За его пультом стояли такие опытные музыканты, как Даниил Ильич Похитонов (работавший вместе с Эдуардом Францевичем Направником, свыше полувека бывшего главным дирижером театра), замечательный музыкант Владимир Александрович Дранишников, ставший главным дирижером ГАТО-Ба незадолго до того, как я приехал в Ленинград. Вскоре я познакомился с Альбертом Коутсом. И это знакомство, несмотря на значительную разницу в годах, перешло во взаимную, как мне кажется, симпатию, даже дружбу.
Англичанин по происхождению, Коутс родился в России, в семье известного в дореволюционное время промышленника. В Петербурге Коутс получил музыкальное образование — он учился игре на виолончели у А. Вержбиловича, а затем — дирижированию у знаменитого Артура Никиша. С 1910 года стал дирижером Мариинского театра. Как об одном из наиболее ярких событий сравнительно недавнего прошлого в театре вспоминали осуществленную Коутсом в сезоне 1913/14 года постановку «Мейстерзингеров» Вагнера. Вообще вагнеровские оперы он вел прекрасно. Но наиболее горячо петербургская публика принимала Коутса, когда он дирижировал операми Римского-Корсакова — «Снегурочкой», «Сказкой о царе Салтане» и особенно «Сказанием о невидимом граде Китеже». Считалось, что последняя была самой блестящей удачей молодого тогда дирижера.
За годы работы в Петербурге Коутс приобрел популярность у публики, любили его и в театре. Уехав за границу в 1918 году, он не прерывал связей с русскими музыкантами, с Россией, и его приезд в Ленинград ожидался давно. Поговаривали, что Коутс останется у нас в театре, и когда заходила об этом речь, чувствовалось, что все будут рады, если предположения подтвердятся. И вот, после семилетнего отсутствия Коутс появился в Ленинграде в начале апреля 1926 года. Первым спектаклем под его руководством предполагалась «Аида» Верди. Но по приезде дирижер выразил желание начать с выступления в русских операх.
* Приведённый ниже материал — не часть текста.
(** The disk ends the first request: the interrupt has the effect of memide.c, wakes the process
    that waits and starts the next request. *)
Lemma complete_ok s i q b : ide_ok s (i :: q) -> s_bufs (i_store s) !! i = Some b ->
  exists s1 s', dev_finish false s = Ok tt s1 /\ ideintr s1 = Ok tt s' /\ ide_ok s' q /\
    i_wakes s' = i_wakes s ++ [i] /\ i_store s' = effect i b (i_store s).
Proof.
  intros Hok Eb. pose proof (io_nodup _ _ Hok) as [Hi Hnd]%NoDup_cons.
  destruct (io_chain _ _ Hok) as [Hh (n & Hn & Hc)].
  destruct (io_dev _ _ Hok) as (b' & Eb' & Hserv). rewrite Eb in Eb'. injection Eb' as <-.
  destruct (finish_run s b Hserv) as (s1 & E1 & Hb1 & He1 & St1 & Hd1 & Hh1 & Hq1 & Hv1 & Hw1).
  set (s2 := s1 <| i_head := n |>).
  assert (Hbufs : s_bufs (i_store s1) = s_bufs (i_store s)) by (rewrite St1; unfold on_disk; by destruct (dirty b)).
  destruct (fetch_run i b (s_disk (i_store s)) s2) as (s3 & E3 & R3 & W3 & St3);
    [change (s_bufs (i_store s1) !! i = Some b); by rewrite Hbufs|exact Hb1|exact He1|exact Hd1|].
  change (i_store s2) with (i_store s1) in St3.
  set (b3 := if dirty b then b else b <| b_data := disk_block (s_disk (i_store s)) (b_blockno b) |>) in *.
  destruct (done_run i b3 s3) as (s4 & E4 & R4 & W4 & St4).
  { rewrite St3. proj_upd. rewrite Hbufs. apply list_lookup_insert_eq. by eapply lookup_lt_Some. }
  rewrite R3 in R4. injection R4 as H4h H4q H4v H4b. proj_upd in H4h.
  assert (Hst : i_store s4 = effect i b (i_store s)).
  { rewrite St4, St3, St1. unfold effect, served, on_disk, b3.
    destruct (dirty b); rewrite bufs_twice; reflexivity. }
  assert (Hintr : ideintr s1 = bind (gets i_head) (fun h => when (bool_decide (is_Some h)) (idestart h)) s4).
  { unfold ideintr. mstep. rewrite Hh1, Hh. mstep. rewrite Hq1, Hn. mstep. fold s2.
    by rewrite (bind_Ok _ _ _ _ _ E3), (bind_Ok _ _ _ _ _ E4). }
  assert (Hreq : forall j, j ∈ q -> exists x, s_bufs (i_store s4) !! j = Some x /\ request x).
  { intros j Hj. destruct (io_req _ _ Hok j ltac:(by right)) as (x & Hx & Hrx). exists x. split; [|done].
    rewrite Hst. unfold effect. destruct (dirty b); proj_upd; rewrite list_lookup_insert_ne; (done || set_solver). }
  assert (Hchain : chain (i_qnext s4) (i_head s4) q) by (rewrite H4h, H4q, <- Hq1 in *; exact Hc).
  assert (Hsize : s_disksize (i_store s4) = FSSIZE) by (rewrite Hst; unfold effect; destruct (dirty b); apply (io_size _ _ Hok)).
  assert (Hhave : i_have1 s4 = true) by (rewrite H4v; change (i_have1 s1 = true); rewrite Hv1; apply (io_have1 _ _ Hok)).
  assert (Hwk : i_wakes s4 = i_wakes s ++ [i]) by (rewrite W4, W3; change (i_wakes s2) with (i_wakes s1); by rewrite Hw1).
  exists s1. rewrite Hintr, bind_gets. destruct q as [|j q]; cbn in Hchain.
  - rewrite Hchain. cbn [when]. rewrite bool_decide_false by (by intros [? ?]). exists s4. split_and!; try done.
    split; [exact Hchain|done|done|by rewrite H4b|done|done].
  - destruct Hchain as [Hhd Hchain]. rewrite Hhd, bool_decide_true by eauto. cbn [when].
    destruct (Hreq j ltac:(left)) as (x & Hx & Hrx).
    destruct (idestart_run j x s4 Hx Hrx ltac:(by rewrite H4b)) as (s5 & E5 & Hserv5 & St5 & H5h & H5q & H5v & H5w).
    exists s5. split_and!; [done|done| |by rewrite H5w|by rewrite St5].
    split; [rewrite H5h, H5q; by split|done| | | |].
    + rewrite St5. exact Hreq.
    + exists x. by rewrite St5.
    + by rewrite St5.
    + by rewrite H5v.
Qed.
6 апреля все мы — артисты оперной труппы, хор и технический персонал собрались на сцене. Оркестранты в полном составе, у дирижерского пульта — В. Дранишников. Царило торжественное настроение. Хотя то, что должно было сейчас начаться, называлось просто: «оркестровая репетиция оперы «Сказание о невидимом граде Китеже». И едва из-за кулис появился высокий, моложавый, с открытой, радостной улыбкой на лице человек, Дранишников взмахнул палочкой, и оркестр заиграл громогласную «встречу». Видно, что Коутс такой торжественности не ожидал, и к выражению радости на его лице примешались растерянность и смущение, которые стали еще заметнее, когда артистки преподнесли ему цветы...
Уже первая репетиция показала, какой это прекрасный музыкант. У него было то ценнейшее для дирижера качество, которое заключается в способности зажигать, увлекать исполнителей и в то же время поддерживать замысел артиста. Коутс был натурой импульсивной, темпераментной, тем не менее, это не мешало ему придерживаться стройного, продуманного плана интерпретации. Красивой была его манера дирижирования, отличавшаяся особой пластичностью. Он безраздельно отдавался музыке, весь подаваясь как-то вперед, словно желая слиться с оркестром и с артистами, находящимися на сцене. Поэтому репетировали «Китеж» с подъемом, с увлечением, которыми Коутс заражал всех исполнителей. На репетициях Коутс был неизменно приветлив и всегда создавал истинно художественную атмосферу, и потому каждый участник испытывал настоящую творческую радость.